Return, word for word, only the lines of the data below that lie between the line with "[parseAlloc] and [parseValidators]" and the line with "From Stdlib Require Import String.", those two lines included.

Saved data entries:
• • • • • • •

(* ===== verification/CliParse.v ===== *)
(** * The genesis specifications of the command line

    [parseAlloc] and [parseValidators] of cmd/l1/main.go invert the format their comments
    give, and whatever they accept is well typed. *)

From Stdlib Require Import String.
From S2P Require Import Prelude Sha256 Core Pow FeeMarket StateDB Mpt Pos StackVM Exchange.
From S2P Require Import Adapter Transition Chain ChainProps BlockBuilder Store Node P2P GoStd Rpc RpcProps Cli CliProps.

(** ** Printing *)

Fixpoint join (sep : Z) (parts : list bytes) : bytes :=
  match parts with
  | [] => []
  | [p] => p
  | p :: rest => p ++ sep :: join sep rest
  end.

(** addrHex:amount,addrHex:amount,... *)
Definition alloc_text (p : Address * Z) : bytes := Hex (fst p) ++ colon :: FormatUint (snd p).
Definition alloc_spec (l : list (Address * Z)) : bytes := join comma (map alloc_text l).

(** addrHex:blsPubKeyHex:stake,... *)
Definition validator_text (v : ValidatorInfo) : bytes :=
  Hex (v_Address v) ++ colon :: EncodeToString (v_BLSPubKey v) ++ colon :: FormatUint (v_Stake v).
Definition validator_spec (l : list ValidatorInfo) : bytes := join comma (map validator_text l).

(** ** Characters *)

(** a character of a hexadecimal or decimal number *)
Definition plain_char (c : Z) : bool := is_digit c || ((97 <=? c) && (c <=? 102)).
Abbreviation plain s := (forallb plain_char s = true).

Lemma plain_char_range c : plain_char c = true -> 48 <= c <= 57 \/ 97 <= c <= 102.
Proof.
  unfold plain_char, is_digit. rewrite orb_true_iff, !andb_true_iff, !Z.leb_le. lia.
Qed.

Lemma plain_hex b : all_bytes b -> plain (EncodeToString b).
Proof.
  assert (D : forall i, 0 <= i < 16 -> plain_char (hex_digit i) = true).
  { intros i Hi. unfold plain_char, is_digit, hex_digit. destruct (Z.ltb_spec i 10);
      rewrite orb_true_iff, !andb_true_iff, !Z.leb_le; lia. }
  induction 1 as [|x b Hx _ IH]; [done|]. destruct (byte_nibbles x Hx).
  cbn [EncodeToString forallb]. by rewrite !D, IH.
Qed.

Lemma plain_dec x : 0 <= x -> plain (FormatUint x).
Proof.
  intros Hx. pose proof (decimal_digits_all 20 x Hx) as Hd. unfold FormatUint, decimal.
  apply forallb_forall. intros c Hc. rewrite forallb_forall in Hd. unfold plain_char. by rewrite Hd.
Qed.

Lemma plain_not_elem sep s : plain s -> plain_char sep = false -> sep ∉ s.
Proof.
  intros Hs Hsep Hin. apply list_elem_of_In in Hin. rewrite forallb_forall in Hs.
  apply Hs in Hin. congruence.
Qed.

Definition spaceless (s : bytes) : Prop := forallb (fun c => negb (is_space c)) s = true.

Lemma plain_char_space c : plain_char c = true -> is_space c = false.
Proof.
  intros Hc%plain_char_range. unfold is_space.
  apply orb_false_iff. split; [apply Z.eqb_neq; lia|]. apply andb_false_iff. right. apply Z.leb_gt. lia.
Qed.

Lemma plain_spaceless s : plain s -> spaceless s.
Proof.
  intros Hs. apply forallb_forall. intros c Hc. rewrite forallb_forall in Hs.
  by rewrite plain_char_space by (by apply Hs).
Qed.

Lemma spaceless_app a b : spaceless a -> spaceless b -> spaceless (a ++ b).
Proof. unfold spaceless. rewrite forallb_app. by intros -> ->. Qed.

Lemma spaceless_cons c b : is_space c = false -> spaceless b -> spaceless (c :: b).
Proof. unfold spaceless. cbn [forallb]. by intros -> ->. Qed.

Lemma trim_left_spaceless s : spaceless s -> trim_left s = s.
Proof.
  destruct s as [|c s]; [done|]. unfold spaceless. cbn [forallb trim_left].
  rewrite andb_true_iff, negb_true_iff. by intros [-> _].
Qed.

Lemma TrimSpace_spaceless s : spaceless s -> TrimSpace s = s.
Proof.
  intros Hs. unfold TrimSpace. rewrite (trim_left_spaceless s) by done.
  rewrite trim_left_spaceless; [apply rev_involutive|].
  apply forallb_forall. intros c Hc. unfold spaceless in Hs. rewrite forallb_forall in Hs.
  apply Hs. by apply in_rev.
Qed.

(** ** Splitting *)

Lemma cut_hit sep a b : sep ∉ a -> cut sep (a ++ sep :: b) = (a, Some b).
Proof.
  induction a as [|c a IH]; intros Hn; cbn [app cut]; [by rewrite Z.eqb_refl|].
  apply not_elem_of_cons in Hn as [Hne Hn]. destruct (Z.eqb_spec c sep); [congruence|].
  by rewrite IH.
Qed.

Lemma cut_miss sep a : sep ∉ a -> cut sep a = (a, None).
Proof.
  induction a as [|c a IH]; intros Hn; cbn [cut]; [done|].
  apply not_elem_of_cons in Hn as [Hne Hn]. destruct (Z.eqb_spec c sep); [congruence|].
  by rewrite IH.
Qed.

Lemma SplitN_step s sep n :
  SplitN s sep (S (S n)) =
  match cut sep s with (a, None) => [a] | (a, Some b) => a :: SplitN b sep (S n) end.
Proof. done. Qed.

Lemma SplitN_join sep parts n :
  parts <> [] -> (length parts <= S n)%nat -> Forall (fun p => sep ∉ p) parts ->
  SplitN (join sep parts) sep (S n) = parts.
Proof.
  revert n; induction parts as [|p parts IH]; intros n Hne Hlen Hp; [done|].
  apply Forall_cons in Hp as [Hp Hps]. destruct parts as [|q parts].
  - destruct n as [|n]; [done|]. cbn [join]. rewrite SplitN_step. by rewrite cut_miss.
  - destruct n as [|n]; [cbn [length] in Hlen; lia|].
    change (join sep (p :: q :: parts)) with (p ++ sep :: join sep (q :: parts)).
    rewrite SplitN_step, cut_hit by done. f_equal. apply IH; [done|cbn [length] in *; lia|done].
Qed.

Lemma length_join sep parts : (length parts <= S (length (join sep parts)))%nat.
Proof.
  induction parts as [|p [|q parts] IH]; [cbn; lia|cbn; lia|].
  change (join sep (p :: q :: parts)) with (p ++ sep :: join sep (q :: parts)).
  rewrite length_app, length_cons. cbn [length] in *. lia.
Qed.

Lemma Split_join sep parts :
  parts <> [] -> Forall (fun p => sep ∉ p) parts -> Split (join sep parts) sep = parts.
Proof.
  intros Hne Hp. apply SplitN_join; [done|apply length_join|done].
Qed.

(** ** Entries *)

Lemma comma_plain : plain_char comma = false.
Proof. done. Qed.
Lemma colon_plain : plain_char colon = false.
Proof. done. Qed.

Lemma not_elem_of_join3 sep s t : sep <> colon -> sep ∉ s -> sep ∉ t -> sep ∉ s ++ colon :: t.
Proof. intros H1 H2 H3. rewrite elem_of_app, elem_of_cons. intros [?|[?|?]]; done. Qed.

Definition alloc_ok (p : Address * Z) : Prop := addr_wf (fst p) /\ is_u64 (snd p).
Definition validator_ok (v : ValidatorInfo) : Prop :=
  addr_wf (v_Address v) /\ all_bytes (v_BLSPubKey v) /\ is_u64 (v_Stake v).

Lemma alloc_text_spec p :
  alloc_ok p ->
  alloc_text p <> [] /\ (comma ∉ alloc_text p) /\ spaceless (alloc_text p) /\
  alloc_entry (alloc_text p) = Ok p.
Proof.
  intros [Ha Hv]. assert (Pa := plain_hex _ (proj2 Ha)). assert (Pv := plain_dec (snd p) ltac:(lia)).
  unfold alloc_text, Hex. split_and!.
  - by destruct (EncodeToString (fst p)).
  - apply not_elem_of_join3; [done|by apply plain_not_elem..].
  - apply spaceless_app; [by apply plain_spaceless|]. apply spaceless_cons; [done|by apply plain_spaceless].
  - unfold alloc_entry. cbn [SplitN]. rewrite cut_hit by (by apply plain_not_elem).
    rewrite !TrimSpace_spaceless by (by apply plain_spaceless). fold (Hex (fst p)).
    rewrite parseAddress_Hex by done. cbn [mbind result_bind]. rewrite ParseUint_Format by done.
    by destruct p.
Qed.

Lemma validator_text_spec v :
  validator_ok v ->
  validator_text v <> [] /\ (comma ∉ validator_text v) /\ spaceless (validator_text v) /\
  validator_entry (validator_text v) = Ok v.
Proof.
  intros (Ha & Hk & Hs). assert (Pa := plain_hex _ (proj2 Ha)). assert (Pk := plain_hex _ Hk).
  assert (Ps := plain_dec (v_Stake v) ltac:(lia)). unfold validator_text, Hex. split_and!.
  - by destruct (EncodeToString (v_Address v)).
  - repeat apply not_elem_of_join3; [done|by apply plain_not_elem|done|by apply plain_not_elem..].
  - repeat (apply spaceless_app; [by apply plain_spaceless|]; apply spaceless_cons; [done|]).
    by apply plain_spaceless.
  - unfold validator_entry. cbn [SplitN]. rewrite cut_hit by (by apply plain_not_elem).
    rewrite cut_hit by (by apply plain_not_elem).
    rewrite !TrimSpace_spaceless by (by apply plain_spaceless). fold (Hex (v_Address v)).
    rewrite parseAddress_Hex by done. cbn [mbind result_bind].
    rewrite flag_bytes_Encode by done. cbn [mbind result_bind]. rewrite ParseUint_Format by done.
    by destruct v.
Qed.

Lemma spaceless_join parts : Forall spaceless parts -> spaceless (join comma parts).
Proof.
  induction 1 as [|p parts Hp Hps IH]; [done|]. destruct parts as [|q parts]; [done|].
  change (join comma (p :: q :: parts)) with (p ++ comma :: join comma (q :: parts)).
  apply spaceless_app; [done|]. by apply spaceless_cons.
Qed.

Lemma join_nonempty sep p parts : p <> [] -> bytes_eqb (join sep (p :: parts)) [] = false.
Proof. destruct p as [|c p]; [done|]. intros _. by destruct parts. Qed.

(** the entries of a specification, split *)
Lemma spec_split {A} (text : A -> bytes) (x : A) (l : list A) :
  Forall (fun x => text x <> [] /\ (comma ∉ text x) /\ spaceless (text x)) (x :: l) ->
  let spec := join comma (map text (x :: l)) in
  TrimSpace spec = spec /\ bytes_eqb spec [] = false /\ Split spec comma = map text (x :: l).
Proof.
  intros Hl spec. split_and!.
  - apply TrimSpace_spaceless, spaceless_join, Forall_map. eapply Forall_impl; [done|]. by intros ? (_ & _ & ?).
  - apply Forall_cons in Hl as [(Hx & _) _]. by apply join_nonempty.
  - apply Split_join; [done|]. apply Forall_map. eapply Forall_impl; [done|]. by intros ? (_ & ? & _).
Qed.

Lemma alloc_loop_text m l :
  Forall alloc_ok l ->
  alloc_loop m (map alloc_text l) = Ok (foldl (fun m p => <[fst p := snd p]> m) m l).
Proof.
  revert m; induction l as [|p l IH]; intros m Hl; [done|]. apply Forall_cons in Hl as [Hp Hl].
  destruct (alloc_text_spec p Hp) as (Hne & _ & Hsp & He). cbn [map alloc_loop].
  rewrite TrimSpace_spaceless by done.
  destruct (bytes_eqb (alloc_text p) []) eqn:E; [by apply bytes_eqb_eq in E|].
  rewrite He. cbn [mbind result_bind]. destruct p as [a v]. by apply IH.
Qed.

Lemma validators_loop_text l : Forall validator_ok l -> validators_loop (map validator_text l) = Ok l.
Proof.
  induction 1 as [|v l Hv Hl IH]; [done|].
  destruct (validator_text_spec v Hv) as (Hne & _ & Hsp & He). cbn [map validators_loop].
  rewrite TrimSpace_spaceless by done.
  destruct (bytes_eqb (validator_text v) []) eqn:E; [by apply bytes_eqb_eq in E|].
  rewrite He. cbn [mbind result_bind]. by rewrite IH.
Qed.

(** ** What is accepted *)

Lemma parseAddress_wf s a : parseAddress s = Ok a -> addr_wf a.
Proof.
  unfold parseAddress, flag_bytes. intros H. binds H.
  destruct (Nat.eqb_spec (length a0) AddrLen) as [El|]; [|done].
  apply Ok_inj in H as <-. rewrite copy_fixed_id by done. apply Decode_bytes in E as [Hb _]. by split.
Qed.

Lemma alloc_entry_ok s p : alloc_entry s = Ok p -> alloc_ok p.
Proof.
  unfold alloc_entry. destruct (SplitN s colon 2) as [|k [|v [|]]]; try done.
  intros H. binds H. apply Ok_inj in H as <-. split; cbn [fst snd].
  - by eapply parseAddress_wf.
  - by eapply ParseUint_range.
Qed.

Lemma alloc_loop_ok m parts m' :
  map_Forall (fun a v => alloc_ok (a, v)) m -> alloc_loop m parts = Ok m' ->
  map_Forall (fun a v => alloc_ok (a, v)) m'.
Proof.
  revert m; induction parts as [|s parts IH]; intros m Hm; cbn [alloc_loop]; [by intros <-%Ok_inj|].
  destruct (bytes_eqb _ []); [by apply IH|]. intros H. binds H. destruct a as [addr amt].
  apply alloc_entry_ok in E. apply (IH (<[addr := amt]> m)); [|done]. by apply map_Forall_insert_2.
Qed.

Lemma validators_loop_ok parts l : validators_loop parts = Ok l -> Forall validator_ok l.
Proof.
  revert l; induction parts as [|s parts IH]; intros l; cbn [validators_loop]; [by intros <-%Ok_inj|].
  destruct (bytes_eqb _ []); [by apply IH|]. intros H. binds H. apply Ok_inj in H as <-.
  constructor; [|by apply IH]. clear IH E0. unfold validator_entry in E.
  destruct (SplitN _ colon 3) as [|a1 [|a2 [|a3 [|]]]]; try done. binds E. apply Ok_inj in E as <-.
  split_and!; cbn [v_Address v_BLSPubKey v_Stake];
    [by eapply parseAddress_wf|unfold flag_bytes in E1; by apply Decode_bytes in E1 as [? _]
    |by eapply ParseUint_range..].
Qed.

(** ** Properties *)

(** The genesis allocation.  Parsing the text of any list of entries gives the map that
    assigns each address its last amount, the empty list the empty map; and whatever
    text is accepted, every address of the result has 20 bytes and every amount fits 64
    bits. *)
Theorem parseAlloc_exact :
  (forall l, Forall alloc_ok l ->
     parseAlloc (alloc_spec l) = Ok (foldl (fun m p => <[fst p := snd p]> m) ∅ l)) /\
  (forall spec m, parseAlloc spec = Ok m -> map_Forall (fun a v => addr_wf a /\ is_u64 v) m).
Proof.
  split.
  - intros l Hl. destruct l as [|p l]; [done|]. unfold parseAlloc, alloc_spec.
    destruct (spec_split alloc_text p l) as (-> & -> & ->); [|by apply alloc_loop_text].
    eapply Forall_impl; [done|]. intros q Hq. by destruct (alloc_text_spec q Hq) as (? & ? & ? & _).
  - intros spec m. unfold parseAlloc. destruct (bytes_eqb _ []).
    + intros <-%Ok_inj. apply map_Forall_empty.
    + apply alloc_loop_ok, map_Forall_empty.
Qed.

(** The validator set.  Parsing the text of any list of validators gives that list, in
    its order; and whatever text is accepted, every validator has an address of 20
    bytes and a stake that fits 64 bits. *)
Theorem parseValidators_exact :
  (forall l, Forall validator_ok l -> parseValidators (validator_spec l) = Ok l) /\
  (forall spec l, parseValidators spec = Ok l -> Forall validator_ok l).
Proof.
  split.
  - intros l Hl. destruct l as [|v l]; [done|]. unfold parseValidators, validator_spec.
    destruct (spec_split validator_text v l) as (-> & -> & ->); [|by apply validators_loop_text].
    eapply Forall_impl; [done|]. intros q Hq. by destruct (validator_text_spec q Hq) as (? & ? & ? & _).
  - intros spec l. unfold parseValidators. destruct (bytes_eqb _ []); [by intros <-%Ok_inj|].
    apply validators_loop_ok.
Qed.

• • • • • • •

▶ Exercise output
    [parseAlloc] and [parseValidators] of cmd/l1/main.go invert the format their comments
    give, and whatever they accept is well typed. *)

From Stdlib Require Import String.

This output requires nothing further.